▸ **What is needed**: Which lines mention "null"? Show each one from the listing.

▸ **Extracted entries**:
******************************

(* kernel/process.s:1-254 process.s *)
Definition process_s : list string := [
  "#include <memory_region.inc>";
  "#include <process.inc>";
  "; int ecall_getpid(trap_frame_t* tf)";
  "; returns -1 on failure";
  "ecall_getpid:";
  "	lw t0, current_pcb ";
  "	beqz t0, %F1";
  "";
  "	lw t0, PCB_PID[t0]";
  "	j %F2";
  "";
  "	1";
  "	li t0, -1";
  "	2";
  "	sw t0, TF_A0[a0]";
  "	ret";
  "";
  "";
  "get_pcb_from_id:";
  "	lw t0, current_pcb";
  "	; check if current_pcb is null (this should not happen)";
  "	beqz t0, %F1";
  "	mv t3, t0 ; store the current pcb so we can detect if we go round in a circle";
  "	2";
  "  lbu t1, PCB_PID[t0] ; read id";
  "	beq t1, a0, %F1 ; if the process is the target return pcb";
  "	lw t0, PCB_NEXT[t0] ; walk pcb pointer";
  "";
  "	bne t0, t3, %B2 ; if the process is not the one we started at then read the next one";
  "  mv t0, zero ; this is a null failure";
  "  1";
  "  mv a0, t0";
  "  ret";
  "";
  "pcb_next_pid DEFW 0x0";
  "";
  "; just a simple monotonic counter (not the best idea but its ok for now)";
  "pid_alloc:";
  "    la t0, pcb_next_pid";
  "    lw a1, [t0]";
  "    addi a1, a1, 1";
  "    sw a1, [t0]";
  "    ret";
  "";
  "alloc_pcb:";
  "	addi sp, sp, -4";
  "	sw ra, [sp]";
  "	la a0, pcb_slab_head";
  "	call slab_get      ; a0 = pcb*";
  "";
  "	call pid_alloc     ; a1 = pid";
  "";
  "	sb a1, PCB_PID[a0]";
  "";
  "	lw ra, [sp]";
  "	addi sp, sp, 4";
  "	ret";
  "";
  "free_pcb:";
  "		mv a1, a0";
  "		la a0, pcb_slab_head";
  "		tail slab_free";
  "";
  "; fork";
  "; int ecall_fork();";
  "; failure = -1";
  "ecall_fork:";
  "	addi sp, sp, -16";
  "	sw s0, 8[sp]";
  "	sw ra, 12[sp]";
  "";
  "	mv s0, a0";
  "";
  "	lw a0, PCB_PTEXT_MEMORY_REGION[s0]";
  "	call aquire_memory_segment";
  "";
  "	lw a0, PCB_PDATA_MEMORY_REGION[s0]";
  "	lw a0, MEMORY_REGION_SIZE[a0]";
  "	call ualloc";
  "	sw a0, 4[sp]";
  "	beqz a0, fork_ualloc_fail";
  "	call alloc_pcb";
  "	beqz a0, fork_pcb_fail ";
  "	sw a0, [sp] ; save new pcb";
  "	call make_memory_segment";
  "	beqz a0, fork_dmem_seg_fail";
  "	call aquire_memory_segment ; increment count";
  "";
  "	; everything is good so now we can fill these out";
  "	lw t0, 4[sp] ; t0 = pointer to umem data region";
  "	sw t0, MEMORY_REGION_PHYSICAL_BASE[a0]";
  "	; copy the size from";
  "	lw t1, PCB_PDATA_MEMORY_REGION[s0]";
  "	lw t1, MEMORY_REGION_SIZE[t1]";
  "	sw t1, MEMORY_REGION_SIZE[a0]";
  "	sw a0, 4[sp]";
  "";
  "	; STACK CONTENTS";
  "	; CHILD PCB";
  "	; NEW DMEM_REG (filled out)";
  "	; s0";
  "	; ra";
  "	; void* memcpy(src, dest, size)";
  "	mv a0, s0 ; parent is src";
  "	lw a1, [sp]";
  "	li a3, PCB_FORK_MEM_CPY_SIZE ; this copies everythingbut pid, ppid ect which is good";
  "	call memcpy";
  "	; memcpy will return the child pcb in a0";
  "	; here all that is left is to:";
  "	; - modify parent tf and set a0 to child pid";
  "	lbu t0, PCB_PID[a0]";
  "	sw t0, TF_A0[s0]";
  "";
  "	; - set child tf a0 to 0";
  "	sw zero, TF_A0[a0]";
  "	; - set child ppid";
  "	lbu t0, PCB_PID[s0]";
  "	sb t0, PCB_PPID[a0]";
  "	; store new data region for child";
  "	lw t0, 4[sp]";
  "	sw t0, PCB_PDATA_MEMORY_REGION[a0]";
  "	; add onto the pcb linked list";
  "	; (just link it to the parent)";
  "	sw a0, PCB_NEXT[s0]";
  "	; set status to ready";
  "	li t0, STATE_READY";
  "	sb t0, PCB_STATUS[a0]";
  "	; copy current csr (mscratch and mepc)";
  "	csrr t0, MEPC";
  "	csrr t1, MSCRATCH";
  "	sw t0, PCB_MEPC[a0]";
  "	sw t1, PCB_MSCRATCH[a0]";
  "";
  "	j %F1";
  "";
  "fork_dmem_seg_fail:";
  "	lw a0, [sp]";
  "	call free_pcb";
  "fork_pcb_fail:";
  "	lw a0, 4[sp] ; pointer to user memory";
  "	lw a1, PCB_PDATA_MEMORY_REGION[s0]";
  "	lw a1, MEMORY_REGION_SIZE[a1]";
  "	call ufree";
  "";
  "fork_ualloc_fail:";
  "lw a0, PCB_PTEXT_MEMORY_REGION[s0]";
  "call release_memory_segment";
  "li t0, -1";
  "sw t0, TF_A0[s0]";
  "1";
  "	lw s0, 8[sp]";
  "	lw ra, 12[sp]";
  "	addi sp, sp, 16";
  "ret";
  "";
  "; a0 - pcb to reap";
  "; a1 - parent to awake";
  "reap_child:";
  "	lbu t0, PCB_EXIT_CODE[a0]";
  "	sw t0, TF_A0[a1]";
  "	tail free_pcb";
  "";
  "";
  "; a0 - tf* ";
  "ecall_exit:";
  "	addi sp, sp, -4";
  "	sw ra, [sp]";
  "	mv t0, a0";
  "	lw a0, TF_A0[t0]";
  "	sb a0, PCB_EXIT_CODE[t0]";
  "	li t1, STATE_ZOMBIE";
  "	sb t1, PCB_STATUS[t0]";
  "	";
  "	lw a0, PCB_PTEXT_MEMORY_REGION[t0]";
  "	call release_memory_segment";
  "";
  "	lw t0, current_pcb";
  "	lw t0, [t0]";
  "	lw a0, PCB_PDATA_MEMORY_REGION[t0]";
  "	call release_memory_segment";
  "";
  "	; check if parent is waiting";
  "	1";
  "	lbu a0, PCB_PPID[t0]";
  "	call get_pcb_from_id";
  "	beqz a0, process_is_little_orphan_annie ; if we cant find it then it has died and the process is a orphan";
  "	";
  "	li t1, STATE_BLOCKED";
  "	lbu t2, PCB_STATUS[a0]";
  "	bne t1, t2, %F2 ; the parent is not waiting";
  "	";
  "	li t1, WAITING_FOR_CHILD";
  "	lbu t2, PCB_WAIT_REASON[a0]";
  "	bne t1, t2, %F2 ; the parent is not waiting";
  "	lw ra, [sp]";
  "	addi sp, sp, 4";
  "	mv a0, t0";
  "	mv a1, a0";
  "	tail reap_child";
  "";
  "	; it is currently 2 AM i think i am losing my mind...";
  "	process_is_little_orphan_annie:";
  "	li t1, 1";
  "	lw t0, current_pcb";
  "	lw t0, [t0]";
  "	sb t1, PCB_PPID[t0]";
  "	j %B1";
  "	2";
  "	lw ra, [sp]";
  "	addi sp, sp, 4";
  "	ret";
  "";
  "; execv";
  "; 0x0 - _crt0 text (.text + .data + .bss)";
  "; heap_base ";
  "; heap_ptr ";
  ";   argv strings";
  ";   argv array (pointers)";
  "; stack ";
  "";
  "ecall_execve:";
  "	mv a1, a0";
  "	lw a0, TF_A0[t0]";
  "	tail execve_internal";
  "";
  "kexecve:";
  "	addi sp, sp, -8";
  "	sw a0, [sp]";
  "	sw ra, 4[sp]";
  "	";
  "	call alloc_pcb";
  "	mv a1, a0";
  "	li t0, STATE_BLOCKED";
  "	sb t0, PCB_STATUS[a1]";
  "	sw a0, PCB_NEXT[a1] ; ensure it is a circular linked list";
  "  sw zero, PCB_PTEXT_MEMORY_REGION[a1]";
  "  sw zero, PCB_PDATA_MEMORY_REGION[a1]";
  "	la t0, current_pcb";
  "	sw a0, [t0]";
  "";
  "	lw a0, [sp]";
  "	lw ra, 4[sp]";
  "	addi sp, sp, 8";
  "	tail execve_internal";
  "";
  "execve_internal:";
  "	// const char* path, pcb_t* pcb_to_fill";
  " tail elf_load_submit";
  "";
  "ecall_wait:";
  " ret";
  "";
  "ecall_nanosleep:";
  " ret "].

******************************

▸ **Solution to this task**:
  "	; check if current_pcb is null (this should not happen)";
  "  mv t0, zero ; this is a null failure";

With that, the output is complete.